The death of a little baby. Though that baby is not mine but still to see the small body, in the hearse. It is painful. MOst of all, I love this couple and walking thru with them is not easy.
To see them holding the little body, refusing to let go. Just heart wrenching!
I asked many questions, ask God why? Why such a little baby has to die? Why must the parents go thru such pain?
Part of my journaling:
Why? i learnt to be real..... by asking God why? though I dont expect any answers or even any answers from others around me which are up to my satisfactory level. Yet, in the asking of Why, it is for my healing....... for my release.

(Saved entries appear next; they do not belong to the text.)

Lemma acked_run (init : Z) (ns : bool) (g g' : gstate) (m : Z) (ty : AckType) (now : timespec) : init < 2 ^ 31 ->
  ginv init g -> sevent_ok (EAcked m ty now) g = true -> run_sevent ns (EAcked m ty now) g = Ret g' ->
  exists i p d r, acked_effect g m ty g' i p d r.
Proof.
  intros Hinit Hg [Hs Hna]%andb_true_iff Hrun. apply bool_decide_eq_true in Hs, Hna.
  destruct (unacked_live g m Hs Hna) as (i & d & Hm). pose proof (gi_live _ _ Hg) as L.
  destruct (Forall2_lookup_r _ _ _ _ _ L Hm) as (p & Hp & Mr & _). simpl in Mr.
  destruct (marked_covered init g m p d ty i Hg Hm Hp) as (Hc & Hl & Hle).
  pose proof (marked_matches init g m p d ty i Hg Hm Hp) as L'.
  unfold run_sevent, late_ack_tracker_manage_msg_ack in Hrun. rewrite Mr in Hrun.
  change (set_records (tracker (g_src g)) _) with (tracker (g_src (marked g m p ty))) in Hrun.
  unfold _get_continuous_range_length in Hrun.
  rewrite ring_buffer_get_continual_range_length_spec in Hrun by apply Hg. cbn [obind] in Hrun.
  change (ack_record_storage (tracker (g_src (marked g m p ty)))) with (ring_of g) in *.
  set (r := prefix_while _ (rb_contents (ring_of g))) in *. exists i, p, d, r.
  pose proof (gi_window _ _ Hg) as (W1 & W2 & W3). pose proof (ring_count_live init g Hg) as Hcl.
  pose proof (rbw_count _ (gi_ring _ _ Hg)) as Hcb. pose proof (rbw_cap _ (gi_ring _ _ Hg)) as Hcap.
  pose proof (Forall2_length _ _ _ L) as Hlen.
  destruct (bool_decide_reflect (Z.of_nat r > 0)) as [Hpos|Hzero].
  2: { assert (r = 0%nat) as Hr0 by lia. cbn [obind] in Hrun. injection Hrun as <-.
       split; unfold ring_of; simpl; try done; try apply Hg; rewrite ?Hr0; simpl; try done.
       - intros q Hq. by apply not_elem_of_nil in Hq.
       - lia. }
  rewrite ring_buffer_element_at_spec in Hrun; [|apply Hg|unfold lenZ in *; lia]. cbn [obind] in Hrun.
  replace (Z.to_nat (Z.of_nat r - 1)) with (r - 1)%nat in Hrun by lia.
  destruct (lookup_lt_is_Some_2 (live g) (r - 1)) as [[m1 d1] Hm1]; [lia|].
  destruct (Forall2_lookup_r _ _ _ _ _ L' Hm1) as (p1 & Hp1 & _ & _ & Hd1 & Hs1). simpl in Hd1, Hs1.
  rewrite Hp1 in Hrun. simpl in Hrun. rewrite Hd1, Hs1 in Hrun.
  destruct (drop_range_spec (tracker (g_src (marked g m p ty))) r) as
    (t' & gone & Hdr & D1 & D2 & D3 & D4 & D5 & D6 & D7 & D8);
    [apply Hg|change (ack_record_storage _) with (ring_of g); lia|].
  change (ack_record_storage (tracker (g_src (marked g m p ty)))) with (ring_of g) in *.
  simpl in Hdr. rewrite Hdr in Hrun.
  replace (if bool_decide (ty <> AT_ABORTED) then let! _ := g_assert true in Ret [d1] else Ret [])
    with (Ret (if bool_decide (ty <> AT_ABORTED) then [d1] else [])) in Hrun by (by case_bool).
  cbn [obind] in Hrun.
  destruct (if bool_decide (ty = AT_SUSPENDED) then _ else _) as [source|] eqn:Hflow in Hrun; [|done].
  cbn [obind] in Hrun. injection Hrun as <-.
  split; unfold ring_of; simpl; try done.
  - rewrite bool_decide_eq_false_2 by lia.
    case_bool; [eapply suspend_window; [|exact Hflow]|eapply adjust_window; [|exact Hflow]]; unfold lenZ in *; lia.
  - rewrite (bool_decide_eq_false_2 (r = 0%nat)) by lia. apply live_lookup_sent in Hm1. rewrite Hm1. done.
Qed.

Lemma source_reach_ginv (ns : bool) (init : Z) (g : gstate) :
  0 < init -> init * SIZEOF_LATE_ACK_RECORD < 2 ^ 32 -> source_reach ns init g -> ginv init g.
Proof.
  intros Hi Hb. unfold SIZEOF_LATE_ACK_RECORD in Hb.
  induction 1 as [threads g Hs|e g g' _ IH Hok Hrun]; [by eapply start_ginv|].
  destruct e as [|b|m|m ty now]; [by eapply request_ginv|by eapply fill_ginv|eapply send_ginv; try done; lia|].
  destruct (acked_run init ns g g' m ty now) as (i & p & d & r & He); [lia|done..|].
  by eapply acked_effect_ginv.
Qed.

I found this fabric paper.... weird though.. the people at the craft store said it belongs to the fabric section. Then some said it is paper. Whatever!
I love its softness... its texture. I stamped on it.
For this page, it is about the rose cos this is the flower the couple chose to put in the coffin. A lovely colour which match the onesie the baby was wearing. A soft pink. I stick to this colour for my page but added Gesso, stamps and fabric. See I handsewn a piece of fabric at the top right, then I stamped on the piece. Love the effect.
I also tore some music sheets and randomly sticked them down. Some crackle paint here and there!